About this task:
Of the lines listed below, return exactly those that run from the line containing "eapply store32_append; [by" through the line containing "intros ? _]]", both included.
═══ Records supplied
Lemma wpx_pipe_assoc r w (f : K Z) (Q : Z -> kstate -> Prop) k :
  wpx (b <- new_pipe; rd <- new_pipe_reader b; set_fd r rd;; wr <- new_pipe_writer b; set_fd w wr) (fun _ k1 => wpx f Q k1) k ->
  wpx (b <- new_pipe; rd <- new_pipe_reader b; set_fd r rd;; wr <- new_pipe_writer b; set_fd w wr;; f) Q k.
Proof using.
  unfold wpx, bind. destruct (new_pipe k) as [b k1| | |]; [|done..]. destruct (new_pipe_reader b k1) as [rd k2| | |]; [|done..].
  destruct (set_fd r rd k2) as [[] k3| | |]; [|done..]. destruct (new_pipe_writer b k3) as [wr k4| | |]; [|done..].
  by destruct (set_fd w wr k4) as [[] k5| | |].
Qed.
Lemma syscall_pipe_spec R S k c p filedes pdir r w : system (Inv := Inv) R S k -> caller k c p -> is_u32 filedes ->
  in_segment p filedes (filedes + 8) -> two_free (p_filedesc p) r w -> user_region k pdir filedes 8 ->
  wpx (syscall_pipe filedes) (fun res k' => res = 0 /\ system (Inv := Inv) R S k' /\ exists k1 b data bytes rd wr,
    pipe_opened c p r w k k1 b data bytes rd wr /\ user_written k1 pdir filedes 8 (le32 r ++ le32 w) k') k.
Proof using Allocator0.
  intros H C Hf Hseg Hfree Hreg. unfold syscall_pipe. apply wpx_wp_bind.
  eapply wp_mono; [apply (valid_pointer_spec k c p); [apply C | apply C | apply C | done | done]|]. intros v k0 [-> Hv].
  destruct v; [|pose proof (proj2 Hv (or_intror Hseg)); done]. cbn [negb]. apply wpx_wp_bind. eapply wp_cur; [apply C | apply C |].
  destruct (find_fds_spec (p_filedesc p) 0 ltac:(done)) as [(r' & w' & Hfree' & E)|[Hno _]]; [|by destruct (Hno r w)].
  rewrite !Z.sub_0_r in Hfree'. destruct (two_free_unique _ _ _ _ _ Hfree Hfree') as [<- <-]. rewrite E. pose proof (proj1 Hfree) as Hrw.
  destruct (Z.eqb_spec r (-1)) as [|_]; [lia|]. destruct (Z.eqb_spec w (-1)) as [|_]; [lia|]. cbn [orb].
  apply (wpx_pipe_assoc r w). eapply wpx_mono; [by apply pipe_made|]. intros [] k1 (H1 & b & data & bytes & rd & wr & P).
  assert (Hreg1 : user_region k1 pdir filedes 8).
  { destruct (po_state _ _ _ _ _ _ _ _ _ _ _ P) as (h & na & ->). by eapply user_region_frame; [..|exact Hreg]. }
  apply wpx_wp. wp_step. replace filedes with (filedes + Z.of_nat (length (@nil Z))) at 1 by (cbn; lia).
  eapply store32_append; [by apply user_written_nil | done |]. intros k2 W2. wp_step.
  pose proof (ur_range Hreg). rewrite u32_small by (unfold is_u32 in *; lia). change 4 with (Z.of_nat (length ([] ++ le32 r))) at 1.
  eapply store32_append; [exact W2 | done |]. intros k3 W3. apply wp_ret. split; [done|].
  split; [destruct (uw_rest W3) as [pg ->]; by apply system_pages|]. by exists k1, b, data, bytes, rd, wr.
Qed.
End pipe.
(** A slot after an update of other fields, or of these fields to good values. *)
Ltac slot_tac := intros; repeat match goal with H : slot_ok _ _ |- _ => destruct H end; split; cbn; rewrite ?zinsert_length; first [assumption | done | apply init_regs_unprivileged | (split; by left)].
#[export] Hint Extern 1 (forall p, slot_ok _ p -> slot_ok _ _) => slot_tac : safe.
#[export] Hint Extern 1 (forall x p, slot_ok x p -> slot_ok x _) => slot_tac : safe.

#[local] Opaque safe.
(** Follows the code: routines with a lemma of their own are used by it. *)
Ltac safe_leaf := solve [eauto 2 with safe | eapply safe_mono; [solve [eauto 2 with result]|done]].
Ltac safe_step :=
  lazymatch goal with
  | |- safe _ (bind get _) => apply safe_bind with (fun _ => True); [by apply safe_get | intros ? _]
  | |- safe _ (bind _ _) =>
      first [eapply safe_bind; [solve [eauto 2 with result] | intros ? ?]
            | apply safe_bind with (fun _ => True); [| intros ? _]]
  | |- safe _ (ret _) => apply safe_ret
  | |- safe _ (when_ _ _) => apply safe_when
  | |- safe _ (of_opt _ _) => apply safe_of_opt; intros ? ?
  | |- safe _ (modify _) => apply safe_modify; intros ?
  | |- safe _ (zoom _ _ _) => apply safe_zoom; intros ? ?
  | |- safe _ (for_ _ _ _) => apply safe_for; intros ?
  | |- safe _ (for_pages _ _ _) => apply safe_for_pages; intros ?
  | |- safe _ (match ?x with _ => _ end) => destruct x
  | |- _ => safe_leaf
  end.
Ltac safe_tac := repeat (safe_step; try done).

(** *** kernel.h, process.c *)

Lemma safe_kmalloc size o : keeps (kmalloc size o).
Proof. unfold kmalloc. safe_tac. Qed.
Lemma safe_kmalloc_bytes size : keeps (kmalloc_bytes size).
Proof. unfold kmalloc_bytes. apply safe_bind with (fun _ => True); [by apply safe_get|]. intros. apply safe_kmalloc. Qed.
Lemma safe_kfree a : keeps (kfree a).
Proof. unfold kfree. safe_tac. Qed.
Lemma safe_get_fh a : keeps (get_fh a).
Proof. unfold get_fh. safe_tac. Qed.
Lemma safe_get_pipe a : keeps (get_pipe a).
Proof. unfold get_pipe. safe_tac. Qed.
Lemma safe_get_bytes a : keeps (get_bytes a).
Proof. unfold get_bytes. safe_tac. Qed.
Lemma safe_fld {A} (o : option A) : keeps (fld o).
Proof. by apply safe_of_opt. Qed.
#[export] Hint Resolve safe_kmalloc safe_kmalloc_bytes safe_kfree safe_get_fh safe_get_pipe safe_get_bytes safe_fld : safe.
Lemma safe_upd_fh a f : keeps (upd_fh a f).
Proof. unfold upd_fh. safe_tac. Qed.
Lemma safe_upd_pipe a f : keeps (upd_pipe a f).
Proof. unfold upd_pipe. safe_tac. Qed.
Lemma safe_enable pdir : keeps (enable_paging pdir).
Proof. unfold enable_paging. safe_tac. Qed.
Lemma safe_disable : keeps disable_paging.
Proof. unfold disable_paging. safe_tac. Qed.
Lemma safe_page_op {A} (m : M pages A) : keeps (page_op m).
Proof. unfold page_op. safe_tac. Qed.
Lemma safe_screen_op {A} (m : M screen A) : keeps (screen_op m).
Proof. unfold screen_op. safe_tac. Qed.
Lemma safe_user_address va : keeps (user_address va).
Proof. unfold user_address, page_fault. safe_tac. Qed.
#[export] Hint Resolve safe_upd_fh safe_upd_pipe safe_enable safe_disable safe_page_op safe_screen_op safe_user_address : safe.
Lemma safe_load p : keeps (load p).
Proof. unfold load. safe_tac. Qed.
Lemma safe_store p v : keeps (store p v).
Proof. unfold store. safe_tac. Qed.
#[export] Hint Resolve safe_load safe_store : safe.
Lemma safe_load32 p : keeps (load32 p).
Proof. unfold load32. safe_tac. Qed.
Lemma safe_store32 p v : keeps (store32 p v).
Proof. unfold store32. safe_tac. Qed.
Lemma safe_kmemmove dst src len : keeps (kmemmove dst src len).
Proof. unfold kmemmove, memmove. safe_tac. Qed.
Lemma safe_read_bytes n : forall p, keeps (read_bytes n p).
Proof. induction n as [|n IH]; intros p; cbn [read_bytes]; safe_tac. Qed.
Lemma safe_write_bytes l : forall p, keeps (write_bytes p l).
Proof. induction l as [|c l IH]; intros p; cbn [write_bytes]; safe_tac. Qed.
Lemma safe_read_string n : forall p, keeps (read_string n p).
Proof. induction n as [|n IH]; intros p; cbn [read_string]; safe_tac. Qed.
Lemma safe_valid_pointer ptr size : keeps (valid_pointer ptr size).
Proof. unfold valid_pointer. safe_tac. Qed.
#[export] Hint Resolve safe_load32 safe_store32 safe_kmemmove safe_read_bytes safe_write_bytes safe_read_string safe_valid_pointer : safe.
Lemma safe_valid_string_loop n : forall str len, keeps (valid_string_loop n str len).
Proof. induction n as [|n IH]; intros str len; cbn [valid_string_loop]; safe_tac. Qed.
#[export] Hint Resolve safe_valid_string_loop : safe.
Lemma safe_valid_string str : keeps (valid_string str).
Proof. unfold valid_string. safe_tac. Qed.
Lemma safe_user_string str : keeps (user_string str).
Proof. unfold user_string. safe_tac. Qed.
Lemma safe_put_list w l : keeps (put_list w l).
Proof. unfold put_list. apply safe_modify. intros k. by destruct w. Qed.
Lemma safe_get_list w : keeps (get_list w).
Proof. apply safe_gets. Qed.
#[export] Hint Resolve safe_valid_string safe_user_string safe_put_list safe_get_list : safe.
Lemma safe_list_add w x : keeps (list_add w x).
Proof. unfold list_add. safe_tac. Qed.
Lemma safe_list_remove w x : keeps (list_remove w x).
Proof. unfold list_remove. safe_tac. Qed.
#[export] Hint Resolve safe_list_add safe_list_remove : safe.
Lemma safe_suspend x : keeps (suspend_process x).
Proof. unfold suspend_process. safe_tac. Qed.
Lemma safe_resume x : keeps (resume_process x).
Proof. unfold resume_process. safe_tac. Qed.
Lemma safe_free_pid_loop n : forall pid, keeps (free_pid_loop n pid).
Proof. induction n as [|n IH]; intros pid; cbn [free_pid_loop]; safe_tac. Qed.
#[export] Hint Resolve safe_suspend safe_resume safe_free_pid_loop : safe.
Lemma safe_get_free_pid : keeps get_free_pid.
Proof. unfold get_free_pid. safe_tac. Qed.
#[export] Hint Resolve safe_get_free_pid : safe.

(** *** pipe.c *)

Lemma safe_new_pipe : keeps new_pipe.
Proof. unfold new_pipe. safe_tac. Qed.
Lemma safe_wake_up_reader p : keeps (wake_up_reader p).
Proof. unfold wake_up_reader. safe_tac. Qed.
Lemma safe_grow_pipe b need : keeps (grow_pipe b need).
Proof. unfold grow_pipe. safe_tac. Qed.
#[export] Hint Resolve safe_new_pipe safe_wake_up_reader safe_grow_pipe : safe.
Lemma safe_write_to_pipe b buf count : keeps (write_to_pipe b buf count).
Proof. unfold write_to_pipe. safe_tac. Qed.
Lemma safe_check_buffer_free b : keeps (check_buffer_free b).
Proof. unfold check_buffer_free. safe_tac. Qed.
#[export] Hint Resolve safe_write_to_pipe safe_check_buffer_free : safe.
Lemma safe_new_pipe_reader b : keeps (new_pipe_reader b).
Proof. unfold new_pipe_reader. safe_tac. Qed.
Lemma safe_new_pipe_writer b : keeps (new_pipe_writer b).
Proof. unfold new_pipe_writer. safe_tac. Qed.
Lemma safe_set_fd fd fh : keeps (set_fd fd fh).
Proof. unfold set_fd. safe_tac. Qed.
#[export] Hint Resolve safe_new_pipe_reader safe_new_pipe_writer safe_set_fd : safe.
Lemma safe_pipe filedes : keeps (syscall_pipe filedes).
Proof. unfold syscall_pipe. safe_tac. Qed.

(** *** filedesc.c, fscalls.c *)

Lemma safe_write_to_screen data count : keeps (Filedesc.write_to_screen data count).
Proof. unfold Filedesc.write_to_screen. safe_tac. Qed.
#[export] Hint Resolve safe_write_to_screen : safe.
Lemma safe_kprintf format ap : keeps (kprintf format ap).
Proof. unfold kprintf. safe_tac. Qed.
Lemma safe_new_screen_handle : keeps new_screen_handle.
Proof. unfold new_screen_handle. safe_tac. Qed.
Lemma safe_filesystem : keeps filesystem.
Proof. apply safe_gets. Qed.
#[export] Hint Resolve safe_kprintf safe_new_screen_handle safe_filesystem : safe.
Lemma safe_entry_field g e : keeps (entry_field g e).
Proof. unfold entry_field. safe_tac. Qed.
#[export] Hint Resolve safe_entry_field : safe.
Lemma safe_new_file t : keeps (new_file t).
Proof. unfold new_file. safe_tac. Qed.
Lemma safe_call_write fh buf count : keeps (call_write fh buf count).
Proof. unfold call_write, screen_write, pipe_writer_write, pipe_reader_write, file_write. safe_tac. Qed.
Lemma safe_call_read fh buf count : keeps (call_read fh buf count).
Proof. unfold call_read, screen_read, pipe_writer_read, pipe_reader_read, file_read. safe_tac. Qed.
Lemma safe_call_destroy fh : keeps (call_destroy fh).
Proof. unfold call_destroy, screen_destroy, pipe_writer_destroy, pipe_reader_destroy, file_destroy. safe_tac. Qed.
#[export] Hint Resolve safe_new_file safe_call_write safe_call_read safe_call_destroy : safe.
Lemma safe_close_filehandle fh : keeps (close_filehandle fh).
Proof. unfold close_filehandle. safe_tac. Qed.
Lemma safe_fd_handle fd : keeps (fd_handle fd).
Proof. unfold fd_handle. safe_tac. Qed.
#[export] Hint Resolve safe_close_filehandle safe_fd_handle : safe.
Lemma safe_close fd : keeps (syscall_close fd).
Proof. unfold syscall_close. safe_tac. Qed.
Lemma safe_dup2 a b : keeps (syscall_dup2 a b).
Proof. unfold syscall_dup2. safe_tac. Qed.
Lemma safe_absolute_path path : safe (fun s => length s = Z.to_nat PATH_MAX) (absolute_path path).
Proof.
  unfold absolute_path. safe_step. apply safe_of_opt. intros s Hs.
  eapply relative_to_absolute_len; [|exact Hs]. apply length_replicate.
Qed.
Lemma safe_path_entry path : keeps (path_entry path).
Proof. unfold path_entry. safe_tac. Qed.
#[export] Hint Resolve safe_absolute_path : result.
#[export] Hint Resolve safe_path_entry safe_pipe safe_close safe_dup2 : safe.
Lemma safe_stat path buf : keeps (syscall_stat path buf).
Proof. unfold syscall_stat. safe_tac. Qed.
Lemma safe_open path flags : keeps (syscall_open path flags).
Proof. unfold syscall_open. safe_tac. Qed.
Lemma safe_user_snprintf buf size format ap : keeps (user_snprintf buf size format ap).
Proof. unfold user_snprintf. safe_tac. Qed.
#[export] Hint Resolve safe_stat safe_open safe_user_snprintf : safe.
Lemma safe_getdent fd entry : keeps (syscall_getdent fd entry).
Proof. unfold syscall_getdent. safe_tac. Qed.
Lemma safe_chdir path : keeps (syscall_chdir path).
Proof. unfold syscall_chdir. safe_tac. Qed.
Lemma safe_getcwd buf size : keeps (syscall_getcwd buf size).
Proof. unfold syscall_getcwd. safe_tac. Qed.
#[export] Hint Resolve safe_getdent safe_chdir safe_getcwd : safe.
══════
Answer for the task:
  eapply store32_append; [by apply user_written_nil | done |]. intros k2 W2. wp_step.
  pose proof (ur_range Hreg). rewrite u32_small by (unfold is_u32 in *; lia). change 4 with (Z.of_nat (length ([] ++ le32 r))) at 1.
  eapply store32_append; [exact W2 | done |]. intros k3 W3. apply wp_ret. split; [done|].
  split; [destruct (uw_rest W3) as [pg ->]; by apply system_pages|]. by exists k1, b, data, bytes, rd, wr.
Qed.
End pipe.
(** A slot after an update of other fields, or of these fields to good values. *)
Ltac slot_tac := intros; repeat match goal with H : slot_ok _ _ |- _ => destruct H end; split; cbn; rewrite ?zinsert_length; first [assumption | done | apply init_regs_unprivileged | (split; by left)].
#[export] Hint Extern 1 (forall p, slot_ok _ p -> slot_ok _ _) => slot_tac : safe.
#[export] Hint Extern 1 (forall x p, slot_ok x p -> slot_ok x _) => slot_tac : safe.

#[local] Opaque safe.
(** Follows the code: routines with a lemma of their own are used by it. *)
Ltac safe_leaf := solve [eauto 2 with safe | eapply safe_mono; [solve [eauto 2 with result]|done]].
Ltac safe_step :=
  lazymatch goal with
  | |- safe _ (bind get _) => apply safe_bind with (fun _ => True); [by apply safe_get | intros ? _]
  | |- safe _ (bind _ _) =>
      first [eapply safe_bind; [solve [eauto 2 with result] | intros ? ?]
            | apply safe_bind with (fun _ => True); [| intros ? _]]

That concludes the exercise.